> YOUR INSTRUCTIONS:
Please return the lines of the data below, word for word, from the first line through the line containing "distribution_between : ∀".

> TASK DATA:
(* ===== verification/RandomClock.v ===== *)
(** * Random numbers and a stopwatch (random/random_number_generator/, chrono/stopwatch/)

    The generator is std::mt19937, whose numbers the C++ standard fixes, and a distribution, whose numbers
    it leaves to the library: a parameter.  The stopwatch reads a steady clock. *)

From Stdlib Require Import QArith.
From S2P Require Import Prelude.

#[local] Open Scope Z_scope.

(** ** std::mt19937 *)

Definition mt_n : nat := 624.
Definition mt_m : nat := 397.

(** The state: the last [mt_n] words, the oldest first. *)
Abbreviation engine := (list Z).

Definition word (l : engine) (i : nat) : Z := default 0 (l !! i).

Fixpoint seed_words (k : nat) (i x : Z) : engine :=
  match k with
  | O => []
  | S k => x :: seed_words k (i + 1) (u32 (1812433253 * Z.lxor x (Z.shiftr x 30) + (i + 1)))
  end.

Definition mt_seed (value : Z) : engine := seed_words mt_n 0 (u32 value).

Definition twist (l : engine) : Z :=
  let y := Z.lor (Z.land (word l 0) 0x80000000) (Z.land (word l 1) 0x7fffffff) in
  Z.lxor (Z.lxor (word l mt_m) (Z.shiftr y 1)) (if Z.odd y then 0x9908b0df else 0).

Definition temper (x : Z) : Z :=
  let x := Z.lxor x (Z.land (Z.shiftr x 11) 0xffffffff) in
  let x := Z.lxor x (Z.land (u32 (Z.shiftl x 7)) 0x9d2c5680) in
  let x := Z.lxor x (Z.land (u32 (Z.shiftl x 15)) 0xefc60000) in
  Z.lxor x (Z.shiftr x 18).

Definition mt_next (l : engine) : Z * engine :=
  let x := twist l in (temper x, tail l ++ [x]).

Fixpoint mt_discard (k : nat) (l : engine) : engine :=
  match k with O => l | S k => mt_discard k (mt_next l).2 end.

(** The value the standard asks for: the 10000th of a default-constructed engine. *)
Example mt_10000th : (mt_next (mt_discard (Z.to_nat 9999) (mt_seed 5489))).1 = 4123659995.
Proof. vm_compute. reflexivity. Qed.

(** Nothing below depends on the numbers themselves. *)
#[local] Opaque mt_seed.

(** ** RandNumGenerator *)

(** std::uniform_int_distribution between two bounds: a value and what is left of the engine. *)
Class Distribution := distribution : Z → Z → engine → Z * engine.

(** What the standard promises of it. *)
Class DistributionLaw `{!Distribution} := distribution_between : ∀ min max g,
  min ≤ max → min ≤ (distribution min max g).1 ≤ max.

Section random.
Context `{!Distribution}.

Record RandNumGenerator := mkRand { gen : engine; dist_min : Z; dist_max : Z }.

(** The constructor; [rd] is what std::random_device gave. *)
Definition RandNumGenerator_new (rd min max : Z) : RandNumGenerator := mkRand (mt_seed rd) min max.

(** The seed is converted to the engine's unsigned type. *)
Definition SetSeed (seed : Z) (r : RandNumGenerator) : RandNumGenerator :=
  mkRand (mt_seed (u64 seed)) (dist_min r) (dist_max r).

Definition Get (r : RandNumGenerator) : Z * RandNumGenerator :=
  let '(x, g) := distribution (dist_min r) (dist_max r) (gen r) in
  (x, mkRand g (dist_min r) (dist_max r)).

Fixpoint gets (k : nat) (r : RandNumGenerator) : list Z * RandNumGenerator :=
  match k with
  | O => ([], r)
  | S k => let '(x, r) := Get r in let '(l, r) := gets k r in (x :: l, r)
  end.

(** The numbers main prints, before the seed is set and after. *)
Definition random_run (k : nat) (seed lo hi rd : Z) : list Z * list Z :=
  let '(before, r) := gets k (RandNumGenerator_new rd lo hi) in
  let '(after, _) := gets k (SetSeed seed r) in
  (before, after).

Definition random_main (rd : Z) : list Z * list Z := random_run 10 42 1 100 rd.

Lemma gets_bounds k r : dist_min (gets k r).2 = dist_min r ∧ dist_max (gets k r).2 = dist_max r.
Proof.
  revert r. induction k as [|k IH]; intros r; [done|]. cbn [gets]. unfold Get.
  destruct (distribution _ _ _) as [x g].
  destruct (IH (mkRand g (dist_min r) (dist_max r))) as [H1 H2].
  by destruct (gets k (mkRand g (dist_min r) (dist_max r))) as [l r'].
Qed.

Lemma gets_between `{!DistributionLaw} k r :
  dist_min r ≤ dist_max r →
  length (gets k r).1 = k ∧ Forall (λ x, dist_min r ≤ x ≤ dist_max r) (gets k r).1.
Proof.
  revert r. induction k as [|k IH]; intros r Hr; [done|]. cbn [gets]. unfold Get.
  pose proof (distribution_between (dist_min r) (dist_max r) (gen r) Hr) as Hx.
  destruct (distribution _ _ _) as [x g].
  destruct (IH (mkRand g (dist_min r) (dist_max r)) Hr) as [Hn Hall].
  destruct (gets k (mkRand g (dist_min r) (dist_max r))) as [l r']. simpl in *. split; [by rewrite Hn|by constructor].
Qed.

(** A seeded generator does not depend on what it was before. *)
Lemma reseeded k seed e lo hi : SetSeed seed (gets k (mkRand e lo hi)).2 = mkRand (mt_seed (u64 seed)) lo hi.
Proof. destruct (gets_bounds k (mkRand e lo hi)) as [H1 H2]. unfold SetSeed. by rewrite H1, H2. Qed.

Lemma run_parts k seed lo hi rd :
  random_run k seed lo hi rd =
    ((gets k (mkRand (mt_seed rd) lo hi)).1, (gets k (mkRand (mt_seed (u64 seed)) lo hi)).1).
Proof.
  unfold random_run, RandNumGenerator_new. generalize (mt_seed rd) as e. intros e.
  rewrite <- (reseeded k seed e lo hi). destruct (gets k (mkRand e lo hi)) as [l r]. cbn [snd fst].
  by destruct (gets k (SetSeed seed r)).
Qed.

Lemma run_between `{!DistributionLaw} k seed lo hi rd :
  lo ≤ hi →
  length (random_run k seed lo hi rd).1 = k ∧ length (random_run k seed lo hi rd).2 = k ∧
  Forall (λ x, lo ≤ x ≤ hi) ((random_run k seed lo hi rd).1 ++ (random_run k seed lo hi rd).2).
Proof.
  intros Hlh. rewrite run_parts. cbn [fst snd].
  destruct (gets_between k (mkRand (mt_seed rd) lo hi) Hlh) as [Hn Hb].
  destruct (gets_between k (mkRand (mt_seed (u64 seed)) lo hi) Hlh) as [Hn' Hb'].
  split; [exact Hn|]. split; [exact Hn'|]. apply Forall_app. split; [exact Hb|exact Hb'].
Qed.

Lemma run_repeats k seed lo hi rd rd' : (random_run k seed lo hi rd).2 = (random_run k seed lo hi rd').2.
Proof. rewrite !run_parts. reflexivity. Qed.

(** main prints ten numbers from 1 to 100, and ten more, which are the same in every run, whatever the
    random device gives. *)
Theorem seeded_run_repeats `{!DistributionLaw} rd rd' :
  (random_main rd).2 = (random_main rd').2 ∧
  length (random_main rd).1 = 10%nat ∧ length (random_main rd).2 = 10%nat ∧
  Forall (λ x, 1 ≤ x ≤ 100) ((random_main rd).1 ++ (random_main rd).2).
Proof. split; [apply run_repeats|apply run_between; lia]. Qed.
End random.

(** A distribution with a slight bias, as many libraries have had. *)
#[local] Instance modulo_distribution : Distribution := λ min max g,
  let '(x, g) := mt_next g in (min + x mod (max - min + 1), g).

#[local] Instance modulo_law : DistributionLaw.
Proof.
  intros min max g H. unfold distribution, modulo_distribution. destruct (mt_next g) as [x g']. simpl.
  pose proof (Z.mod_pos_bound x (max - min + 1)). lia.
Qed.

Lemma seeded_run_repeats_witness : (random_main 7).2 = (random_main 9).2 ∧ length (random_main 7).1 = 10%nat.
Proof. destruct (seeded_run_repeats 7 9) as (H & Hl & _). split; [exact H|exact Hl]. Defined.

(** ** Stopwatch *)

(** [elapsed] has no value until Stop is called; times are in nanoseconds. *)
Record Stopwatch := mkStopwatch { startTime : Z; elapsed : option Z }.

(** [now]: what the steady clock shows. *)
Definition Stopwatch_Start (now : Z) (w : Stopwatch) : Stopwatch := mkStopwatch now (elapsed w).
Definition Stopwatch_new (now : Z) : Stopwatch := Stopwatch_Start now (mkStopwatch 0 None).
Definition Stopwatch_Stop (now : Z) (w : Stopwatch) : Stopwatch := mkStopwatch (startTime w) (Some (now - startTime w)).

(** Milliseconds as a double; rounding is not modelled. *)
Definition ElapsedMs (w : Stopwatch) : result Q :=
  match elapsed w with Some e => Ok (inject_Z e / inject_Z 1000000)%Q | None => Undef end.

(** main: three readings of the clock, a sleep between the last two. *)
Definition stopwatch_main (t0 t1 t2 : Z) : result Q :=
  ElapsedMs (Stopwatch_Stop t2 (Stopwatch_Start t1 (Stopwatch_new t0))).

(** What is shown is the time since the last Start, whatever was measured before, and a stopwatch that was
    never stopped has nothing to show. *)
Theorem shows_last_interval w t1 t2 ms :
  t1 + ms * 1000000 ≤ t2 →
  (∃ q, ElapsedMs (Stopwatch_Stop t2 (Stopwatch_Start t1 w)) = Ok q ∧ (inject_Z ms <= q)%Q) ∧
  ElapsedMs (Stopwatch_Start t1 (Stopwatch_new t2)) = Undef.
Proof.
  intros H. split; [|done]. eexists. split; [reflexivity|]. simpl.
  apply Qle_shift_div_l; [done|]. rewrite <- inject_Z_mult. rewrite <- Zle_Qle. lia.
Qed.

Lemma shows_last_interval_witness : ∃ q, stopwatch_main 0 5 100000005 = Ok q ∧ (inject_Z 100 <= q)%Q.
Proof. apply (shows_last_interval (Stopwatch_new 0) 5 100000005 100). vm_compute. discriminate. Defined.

> REPLY TO THE EXERCISE:
(* ===== verification/RandomClock.v ===== *)
(** * Random numbers and a stopwatch (random/random_number_generator/, chrono/stopwatch/)

    The generator is std::mt19937, whose numbers the C++ standard fixes, and a distribution, whose numbers
    it leaves to the library: a parameter.  The stopwatch reads a steady clock. *)

From Stdlib Require Import QArith.
From S2P Require Import Prelude.

#[local] Open Scope Z_scope.

(** ** std::mt19937 *)

Definition mt_n : nat := 624.
Definition mt_m : nat := 397.

(** The state: the last [mt_n] words, the oldest first. *)
Abbreviation engine := (list Z).

Definition word (l : engine) (i : nat) : Z := default 0 (l !! i).

Fixpoint seed_words (k : nat) (i x : Z) : engine :=
  match k with
  | O => []
  | S k => x :: seed_words k (i + 1) (u32 (1812433253 * Z.lxor x (Z.shiftr x 30) + (i + 1)))
  end.

Definition mt_seed (value : Z) : engine := seed_words mt_n 0 (u32 value).

Definition twist (l : engine) : Z :=
  let y := Z.lor (Z.land (word l 0) 0x80000000) (Z.land (word l 1) 0x7fffffff) in
  Z.lxor (Z.lxor (word l mt_m) (Z.shiftr y 1)) (if Z.odd y then 0x9908b0df else 0).

Definition temper (x : Z) : Z :=
  let x := Z.lxor x (Z.land (Z.shiftr x 11) 0xffffffff) in
  let x := Z.lxor x (Z.land (u32 (Z.shiftl x 7)) 0x9d2c5680) in
  let x := Z.lxor x (Z.land (u32 (Z.shiftl x 15)) 0xefc60000) in
  Z.lxor x (Z.shiftr x 18).

Definition mt_next (l : engine) : Z * engine :=
  let x := twist l in (temper x, tail l ++ [x]).

Fixpoint mt_discard (k : nat) (l : engine) : engine :=
  match k with O => l | S k => mt_discard k (mt_next l).2 end.

(** The value the standard asks for: the 10000th of a default-constructed engine. *)
Example mt_10000th : (mt_next (mt_discard (Z.to_nat 9999) (mt_seed 5489))).1 = 4123659995.
Proof. vm_compute. reflexivity. Qed.

(** Nothing below depends on the numbers themselves. *)
#[local] Opaque mt_seed.

(** ** RandNumGenerator *)

(** std::uniform_int_distribution between two bounds: a value and what is left of the engine. *)
Class Distribution := distribution : Z → Z → engine → Z * engine.

(** What the standard promises of it. *)
Class DistributionLaw `{!Distribution} := distribution_between : ∀ min max g,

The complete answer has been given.